Failure by any company or any deposit money bank to transfer unclaimed dividends or dormant accounts balance into the UFTF shall attract a fine of not less than five times the value of the unclaimed dividends and unutilized funds plus accumulated interest on the amount not transferred at the CBN Monetary Policy Rate.

Unclaimed dividends in a private limited company outstanding for 12 years shall be distributed to other shareholders of the company.

3. Excise Duties on Telecommunication Services

Telecommunication services provided in Nigeria are now included in the scope of goods liable to excise duties.

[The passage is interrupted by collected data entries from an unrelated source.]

(** The loop over the inputs; the result is the sum of their amounts. *)
Fixpoint check_inputs (asset_id : bytes) (inputs : list asset_transfer_input) (input_total : Z) : outcome Z :=
  match inputs with
  | [] => Good input_total
  | i :: inputs =>
      require ((length (ti_ring i) =? CONFIDENTIAL_ASSET_RING_SIZE)%nat
        && (ti_real_output_index i <? length (ti_ring i))%nat)
        "asset transfer requires complete 16-member rings";;
      require (sc_check (ti_spend_secret i) && sc_check (ti_mask i))
        "asset transfer input contains an invalid secret scalar";;
      require (ti_amount i <=? UINT64_MAX - input_total) "asset transfer input amount overflows";;
      real ← match ti_ring i !! ti_real_output_index i with Some m => Good (m_public_output m) | None => Wild end;
      require (bool_decide (ct_mask real = commit_to (ti_amount i) (ti_mask i)))
        "asset transfer opening does not match the real ring member";;
      require (bool_decide (ct_dest real = scalarmultBase (ti_spend_secret i)))
        "asset transfer spend secret does not match the real ring member";;
      require (forallb (fun m => bool_decide (m_asset_id m = asset_id)) (ti_ring i))
        "asset transfer ring crosses asset domains";;
      check_inputs asset_id inputs (input_total + ti_amount i)
  end.

Fixpoint sum_destinations (destinations : list asset_transfer_destination) (destination_total : Z) : outcome Z :=
  match destinations with
  | [] => Good destination_total
  | t :: destinations =>
      require (td_amount t <=? UINT64_MAX - destination_total) "asset transfer destination amount overflows";;
      sum_destinations destinations (destination_total + td_amount t)
  end.

(** The destinations, filled up with empty outputs to the last of them. *)
Definition pad_destinations (destinations : list asset_transfer_destination) (output_count : nat) :
  list asset_transfer_destination :=
  destinations ++
  match last destinations with
  | Some t => replicate (output_count - length destinations) (Destination (td_address t) (td_is_subaddress t) 0)
  | None => []
  end.

(** The loop that signs for the inputs, from input [index] on. *)
Fixpoint sign_inputs (dr : draws) (network : Z) (asset_id carrier_prefix_hash : bytes)
  (inputs : list asset_transfer_input) (index : nat) : outcome (list asset_ownership_proof) :=
  match inputs with
  | [] => Good []
  | i :: inputs =>
      let pseudo_input := commit_to (ti_amount i) (draw_pseudo dr index) in
      let unsigned := Ownership asset_id pseudo_input [] (ti_ring i) (Clsag [] [] [] []) in
      message ← derive_asset_ownership_message unsigned network carrier_prefix_hash;
      signature ← caught (proveRctCLSAGSimple (draw_signature dr index) message (m_public_output <$> ti_ring i)
          (Ctkey (ti_spend_secret i) (ti_mask i)) (draw_pseudo dr index) pseudo_input (ti_real_output_index i))
        "failed to construct asset ownership proof: ";
      rest ← sign_inputs dr network asset_id carrier_prefix_hash inputs (S index);
      Good (Ownership asset_id pseudo_input (cl_I signature) (ti_ring i) signature :: rest)
  end.

Definition create_asset_transfer_transaction_payload (dr : draws) (network : Z) (asset_id : bytes)
  (inputs : list asset_transfer_input) (destinations : list asset_transfer_destination) (burn_amount : Z)
  (carrier_prefix_hash : bytes) : outcome asset_transaction_payload :=
  require (public_network network) "asset transfer requires a public network";;
  require (negb (bool_decide (asset_id = null_hash) || bool_decide (carrier_prefix_hash = null_hash)))
    "asset transfer has a zero asset or carrier id";;
  require (negb (length inputs =? 0)%nat && (length inputs <=? MAX_CONFIDENTIAL_ASSET_INPUTS)%nat)
    "asset transfer has an invalid input count";;
  require (negb (length destinations =? 0)%nat && (length destinations <=? MAX_CONFIDENTIAL_ASSET_OUTPUTS)%nat)
    "asset transfer has an invalid destination count";;
  input_total ← check_inputs asset_id inputs 0;
  destination_total ← sum_destinations destinations 0;
  require ((burn_amount <=? UINT64_MAX - destination_total)
    && (destination_total + burn_amount =? input_total))
    "asset transfer amounts do not consume the inputs exactly";;
  let burn_outputs := if burn_amount =? 0 then 0%nat else 1%nat in
  let output_count := (MAX_CONFIDENTIAL_ASSET_OUTPUTS - burn_outputs)%nat in
  require (length destinations <=? output_count)%nat "asset transfer has too many recipients for its burn";;
  let padded := pad_destinations destinations output_count in
  let pseudo_masks := draw_pseudo dr <$> seq 0 (length inputs) in
  let masks := output_masks (draw_mask dr) (output_count + burn_outputs)
    (foldl sc_add rct_zero pseudo_masks) in
  made ← make_outputs (draw_secret dr) padded masks 0;
  let burns := if burn_amount =? 0 then [] else [commit_to burn_amount (default rct_zero (last masks))] in
  let proof_amounts := (td_amount <$> padded) ++ (if burn_amount =? 0 then [] else [burn_amount]) in
  range_proof ← caught (bulletproof_plus_PROVE (draw_proof dr) proof_amounts masks)
    "failed to construct asset range proof: ";
  let pseudo_inputs := zip_with (fun i m => Pseudo asset_id (commit_to (ti_amount i) m)) inputs pseudo_masks in
  let balance := Balance asset_id pseudo_inputs (made.*2) burns [range_proof] in
  proofs ← sign_inputs dr network asset_id carrier_prefix_hash inputs 0;
  let created := Envelope ASSET_TRANSACTION_WIRE_VERSION network carrier_prefix_hash None
    [balance] [made.*1] proofs in
  verify_asset_transaction_payload created {[ asset_id ]} network carrier_prefix_hash;;
  Good created.

End Build.

(** The attachment changes the transaction even if the last check fails. *)
Section Attach.
Context `{Crypto, RingCt, KeyExchange, Prover} {rest : Type}.
Context (get_transaction_prefix_hash : transaction_prefix rest -> bytes).

Definition attach_issuance_to_native_transaction (dr : draws) (tx : transaction_prefix rest)
  (issuance : issuance_payload) (recipient : account_public_address) (is_subaddress : bool) :
  transaction_prefix rest * outcome asset_transaction_payload :=
  let attempt :=
    found ← get_monzero_asset_tx_extra (t_extra tx);
    require (negb (bool_decide (is_Some found))) "native transaction already contains an asset envelope";;
    carrier ← get_transaction_asset_carrier_hash get_transaction_prefix_hash tx;
    created ← create_issuance_transaction_payload dr issuance recipient is_subaddress carrier;
    encoded ← encode_asset_transaction_payload created;
    extra ← add_monzero_asset_tx_extra (t_extra tx) encoded;
    Good (created, extra) in
  match attempt with
  | Good (created, extra) =>
      let tx := Prefix (t_rest tx) extra in
      (tx, parsed ← relabel (parse_native_asset_transaction get_transaction_prefix_hash tx
             HF_VERSION_MONZERO_ASSETS (d_network (p_descriptor issuance)))
             "attached issuance envelope did not round trip";
           _ ← expect parsed "attached issuance envelope did not round trip";
           Good created)
  | Bad e => (tx, Bad e)
  | Thrown e => (tx, Thrown e)
  | Wild => (tx, Wild)
  end.

End Attach.

(** ** What the provers promise *)

Definition zsum (l : list Z) : Z := foldr Z.add 0 l.

Section Laws.
Context `{Crypto, RingCt, KeyExchange, Prover}.

(** A reduced scalar. *)
Definition reduced (s : bytes) : Prop := array 32 s /\ sc_check s = true.

(** The commitments of amounts to masks. *)
Definition commitments (openings : list (Z * bytes)) : list bytes := uncurry commit_to <$> openings.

The duty payable shall be at rates to be prescribed by the President via an Order.

4. Capital Gains Tax on Compensation for Loss of Office

The Finance Act has clarified that only the excess of ₦10,000,000 paid as compensation for loss of office is subject to CGT whilst employers are now appointed as agents of collection and thus obligated to deduct and remit tax due to the relevant tax authority within the time specified under the PAYE Regulations pursuant to PITA.

5. Companies in Free Zones (Export Processing Zones and Oil and Gas Export Free Zones

Approved enterprises within free trade zones are now expected to render returns to the FIRS and comply generally with the provisions of Section 55(1) of CITA, as a condition to be tax exempt.

6. Pioneer Status for Primary Agricultural Production Companies

Small or medium-sized companies engaged in primary agricultural production, may now qualify for an initial tax-free period of four (4) years, renewable for an additional maximum period of two (2) years, subject to satisfactory performance.

7. Amendment of Excise Duties and Levy

Type of Vehicle Old Rate New Rate
Tractors (HS Headings 8701) 35% Duty 5% Duty
Motor Vehicles for the transport of more than 10 persons (HS Headings 8702) 35% Duty10% Duty
Motor Vehicles for the transport of persons [cars] (HS Headings 8703) 30% Levy 5% Levy
Motor Vehicles for the Transport of Goods (HS Headings 8704) 35% Duty10% Duty

We commend the Federal Government for the demonstrated commitment to continually review the tax laws via the Finance Acts as this will ensure that the laws are in tune with the times and that taxation plays the expected role in any modern economy.